Les limites du libre-échange

cath.ch | 15 juin 2022

Les limites du libre-échange

par Jean-Jacques Friboulet

En Suisse, il est très difficile de porter un jugement nuancé sur le libre-échange, la doctrine qui prône des transactions sur les marchandises sans aucune barrière entre les pays. L’industrie suisse gagne en effet beaucoup d’argent avec ses exportations qui sont nécessaires à son expansion. A leur tour ces exportations font rentrer des capitaux qui alimentent les banques et assurent la force du franc suisse. Je vais ici apporter quelques nuances à ce portrait très favorable en faisant un peu d’histoire et en sortant des frontières de notre pays.

La première nuance concerne les autres secteurs de l’économie: services et agriculture. En ce qui concerne les premiers, il est particulièrement aisé de les délocaliser. Le Covid 19 a vu l’explosion des services par internet. Or la position de la Suisse vers l’extérieur sur ce sujet est déficitaire. Voulons-nous importer tous les services privés qui peuvent s’éloigner de leur clientèle: commerces, services comptables et financiers par exemple? La réponse négative à cette question est évidente et pose une première limite au libre-échange.

En ce qui concerne l’agriculture, le libre-échange pose la question des conditions naturelles de production. Les paysans ont, dans notre pays, des fermes de taille moyenne et produisent dans des conditions naturelles difficiles. Leurs coûts sont donc plus élevés que ceux des pays voisins, sans parler des Etats-Unis ou du Canada. Les soumettre à un libre-échange intégral dans ces conditions serait un véritable arrêt de mort. Leur production a besoin d’être protégée, en particulier par des appellations d’origine. Le libre-échange agricole n’est pas viable car il entraîne une industrialisation de l’agriculture qui met en cause les équilibres naturels et la biodiversité déjà bien compromise.
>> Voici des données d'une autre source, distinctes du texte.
(** C6.  [getCodecByID] on an id of the cache returns the stored codec
    and touches nothing, the registry included.  On any other id it asks
    the registry once for the schema of that id; with the schema and the
    codec made of it, it returns the codec and stores it under the id;
    with no schema or no codec it returns the error and leaves the maps of
    the registry as they were.  No sequence of operations removes an id
    from the cache. *)
Theorem codecByID_lazy_and_monotone (w : World E) (ID : Z) :
  (forall codec, codecByID (registry w) !! ID = Some codec ->
     getCodecByID E w ID = (Ok codec, w)) /\
  (codecByID (registry w) !! ID = None ->
     calls (getCodecByID E w ID).2 = calls w ++ [CallGetSchemaByID ID] /\
     remote (getCodecByID E w ID).2 = (GetSchemaByID E (remote w) ID).2 /\
     (forall rawSchema codec,
        (GetSchemaByID E (remote w) ID).1 = Ok rawSchema ->
        NewCodec E rawSchema = Ok codec ->
        (getCodecByID E w ID).1 = Ok codec /\
        codecByID (registry (getCodecByID E w ID).2)
          = <[ID := codec]> (codecByID (registry w))) /\
     (forall msg,
        (GetSchemaByID E (remote w) ID).1 = Err msg ->
        (getCodecByID E w ID).1 = Err (ErrOther msg) /\
        registry (getCodecByID E w ID).2 = registry w) /\
     (forall rawSchema e,
        (GetSchemaByID E (remote w) ID).1 = Ok rawSchema ->
        NewCodec E rawSchema = Err e ->
        (getCodecByID E w ID).1 = Err e /\
        registry (getCodecByID E w ID).2 = registry w)) /\
  (forall w', rtc (step E) w w' -> keeps w w').
Proof.
  split; [|split].
  - intros codec. apply getCodecByID_hit.
  - intros Hmiss. rewrite (getCodecByID_miss w ID Hmiss). cbv zeta.
    split; [by destruct (try rawSchema <- _ in _)|].
    split; [by destruct (try rawSchema <- _ in _)|].
    split; [|split].
    + intros rawSchema codec H1 H2. rewrite H1. simpl. by rewrite H2.
    + intros msg H1. by rewrite H1.
    + intros rawSchema e H1 H2. rewrite H1. simpl. by rewrite H2.
  - intros w' Hsteps. induction Hsteps as [|w1 w2 w3 H12 _ IH].
    + apply keeps_refl.
    + eapply keeps_trans; [|exact IH]. by apply step_keeps.
Qed.
End CacheFacts.

(* ===================================================================== *)
(** ** [Unmarshal] *)

(** The errors of the header: a wrong magic byte, a read that stops in
    the middle of the header. *)
Definition isProtocolError (e : error) : bool :=
  match e with
  | ErrMagicByte _ => true
  | ErrWrap msg (ErrIO _) =>
      bool_decide (msg = "binary.Read magic byte error")
      || bool_decide (msg = "binary.Read ID error")
  | _ => false
  end.

(** [Unmarshal] with its one inner call written out: what the second
    round does is the direct decoding by the codec of the current id. *)
Definition Unmarshal_twoRounds (E : Env) (w : World E) (from : list Z)
    (to : GoType) : result GoValue * World E :=
  match readHeader from with
  | Err e => (Err e, w)
  | Panic m => (Panic m, w)
  | Ok (header, body) =>
      let '(res, w) := getCodecByID E w (header_ID header) in
      match wrap "error when getting codec for schema id" res with
      | Err e => (Err e, w)
      | Panic m => (Panic m, w)
      | Ok codec =>
          if bool_decide (SchemaID (registry w) <> UnknownID)
             && bool_decide (header_ID header <> SchemaID (registry w))
          then
            (try tmpTo <- Codec_Unmarshal E codec body TMap in
             match codecByID (registry w) !! SchemaID (registry w) with
             | Some current =>
                 try body <- Codec_Marshal current tmpTo in
                 Codec_Unmarshal E current body to
             | None => Panic "invalid memory address or nil pointer dereference"
             end, w)
          else (Codec_Unmarshal E codec body to, w)
      end
  end.

Section UnmarshalFacts.
Context (E : Env).

(** The inner call of [Unmarshal]: on bytes framed with the current id it
    decodes with the codec of that id and does not call itself. *)
Lemma Unmarshal_current (w : World E) (current : Codec) (body : list Z)
    (to : GoType) (fuel : nat) :
  isInt32 (SchemaID (registry w)) ->
  codecByID (registry w) !! SchemaID (registry w) = Some current ->
  Unmarshal E (S fuel) w
    (binary_Write_Header (mkHeader MagicByte (SchemaID (registry w))) ++ body) to
  = Some (Codec_Unmarshal E current body to, w).
Proof.
  intros Hrange Hcur.
  cbn [Unmarshal].
  rewrite readHeader_Write_Header by done.
  cbn [header_ID].
  rewrite (getCodecByID_hit E w _ current Hcur).
  cbn [wrap].
  rewrite (bool_decide_eq_false_2 (SchemaID (registry w) <> SchemaID (registry w)))
    by (intros H; by apply H).
  by rewrite andb_false_r.
Qed.

Lemma Unmarshal_S (fuel : nat) (w : World E) (from : list Z) (to : GoType) :
  Unmarshal E (S fuel) w from to
  = match readHeader from with
    | Err e => Some (Err e, w)
    | Panic m => Some (Panic m, w)
    | Ok (header, body) =>
        let '(res, w) := getCodecByID E w (header_ID header) in
        match wrap "error when getting codec for schema id" res with
        | Err e => Some (Err e, w)
        | Panic m => Some (Panic m, w)
        | Ok codec =>
            if bool_decide (SchemaID (registry w) <> UnknownID)
               && bool_decide (header_ID header <> SchemaID (registry w))
            then
              match Codec_Unmarshal E codec body TMap with
              | Err e => Some (Err e, w)
              | Panic m => Some (Panic m, w)
              | Ok tmpTo =>
                  match Marshal (registry w) tmpTo with
                  | Err e => Some (Err e, w)
                  | Panic m => Some (Panic m, w)
                  | Ok from => Unmarshal E fuel w from to
                  end
              end
            else Some (Codec_Unmarshal E codec body to, w)
        end
    end.
Proof. reflexivity. Qed.

(** [Marshal] followed by the inner call of [Unmarshal]. *)
Lemma Unmarshal_after_Marshal (w : World E) (tmpTo : GoValue) (to : GoType)
    (fuel : nat) :
  isInt32 (SchemaID (registry w)) ->
  SchemaID (registry w) <> UnknownID ->
  match Marshal (registry w) tmpTo with
  | Err e => Some (Err e, w)
  | Panic m => Some (Panic m, w)
  | Ok from => Unmarshal E (S fuel) w from to
  end
  = Some (match codecByID (registry w) !! SchemaID (registry w) with
          | Some current =>
              try body <- Codec_Marshal current tmpTo in
              Codec_Unmarshal E current body to
          | None => Panic "invalid memory address or nil pointer dereference"
          end, w).
Proof.
  intros Hrange Hknown.
  unfold Marshal. rewrite bool_decide_eq_false_2 by done.
  destruct (codecByID (registry w) !! SchemaID (registry w)) as [current|] eqn:Hcur;
    [|done].
  destruct (Codec_Marshal current tmpTo) as [body|e|m]; [|done|done].
  cbn [rbind].
  by apply Unmarshal_current.
Qed.

Lemma Unmarshal_unfold (w : World E) (from : list Z) (to : GoType) (fuel : nat) :
  isInt32 (SchemaID (registry w)) ->
  Unmarshal E (S (S fuel)) w from to = Some (Unmarshal_twoRounds E w from to).
Proof.
  intros Hrange.
  rewrite Unmarshal_S. unfold Unmarshal_twoRounds.
  destruct (readHeader from) as [[header body]|e|m]; [|done|done].
  pose proof (getCodecByID_SchemaID E w (header_ID header)) as HID.
  destruct (getCodecByID E w (header_ID header)) as [res w1].
  cbn [snd] in HID.
  destruct res as [codec|e|m]; cbn [wrap]; [|done|done].
  destruct (bool_decide (SchemaID (registry w1) <> UnknownID)) eqn:Hknown;
    [|done].
  apply bool_decide_eq_true_1 in Hknown.
  destruct (bool_decide (header_ID header <> SchemaID (registry w1))); [|done].
  cbn [andb].
  destruct (Codec_Unmarshal E codec body TMap) as [tmpTo|e|m]; [|done|done].
  cbn [rbind].
  apply Unmarshal_after_Marshal; [by rewrite HID|done].
Qed.
End UnmarshalFacts.

(** The header of an input of five bytes or more that starts with 0. *)
Lemma readHeader_five (b1 b2 b3 b4 : Z) (body : list Z) :
  readHeader (0 :: b1 :: b2 :: b3 :: b4 :: body)
  = Ok (mkHeader 0 (int32_of (BigEndian_Uint32 [b1; b2; b3; b4])), body).
Proof.
  unfold readHeader, binary_Read_uint8, binary_Read_int32, io_ReadFull.
  cbn [length]. rewrite !decide_False by lia.
  done.
Qed.

Section UnmarshalTheorems.
Context (E : Env).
Le libre-échange suscite deux problèmes supplémentaires qui n’ont pas été vus par les chantres d’une mondialisation sans limites. Le premier est celui de la souveraineté. Un pays a besoin de produire chez lui certains médicaments par exemple, sauf à mettre en danger la vie de ses habitants en cas de pénurie éventuelle. La presse a cité le cas du paracétamol ou les antibiotiques au moment de la pandémie de Covid 19. Mais d’autres biens sont essentiels pour la souveraineté, comme des biens alimentaires.

«Le commerce extérieur a toujours été une arme à disposition des puissants»

Il reste un dernier argument: la capacité politique qu’offre le libre-échange aux empires vis-à-vis de pays concurrents. Les empires s’en saisissent toujours comme moyen de pression ou de chantage sur des pays provisoirement dominés. Cela a été constaté au 19e siècle en Europe, où la Grande-Bretagne prônait le libre-échange pour assurer sa suprématie industrielle. Le Chancelier Bismarck a alors riposté en instaurant des droits de douane à l’entrée de l’Allemagne vers les années 1880.

La même stratégie s’est vérifiée pendant la Deuxième guerre mondiale de la part des Etats-Unis vis à vis de la Grande-Bretagne. Les premiers ont imposé à la seconde une clause de libre-échange comme condition de son aide pour financer la guerre. Une situation comparable existe aujourd’hui entre l’UE et la Russie. Le libre-échange est un argument essentiel de la Russie pour faire lever les sanctions économiques qui pèsent sur elle. A n’en pas douter, la Chine utiliserait la même arme si les pays occidentaux la menaçaient de représailles à la suite de ses menées impériales. Ces derniers ont trop besoin des fournitures chinoises pour envisager de mettre fin à ce régime. Ils sont en quelque sorte pris en otage.

Le commerce extérieur a toujours été une arme à disposition des puissants. Feindre de ne pas le voir dans le cas du libre-échange relève de la myopie historique. Le libre-échange est un outil de commerce positif pour l’industrie entre pays qui désirent la paix. Il ne l’est jamais quand il est instrumentalisé par des pouvoirs impérialistes et dominateurs.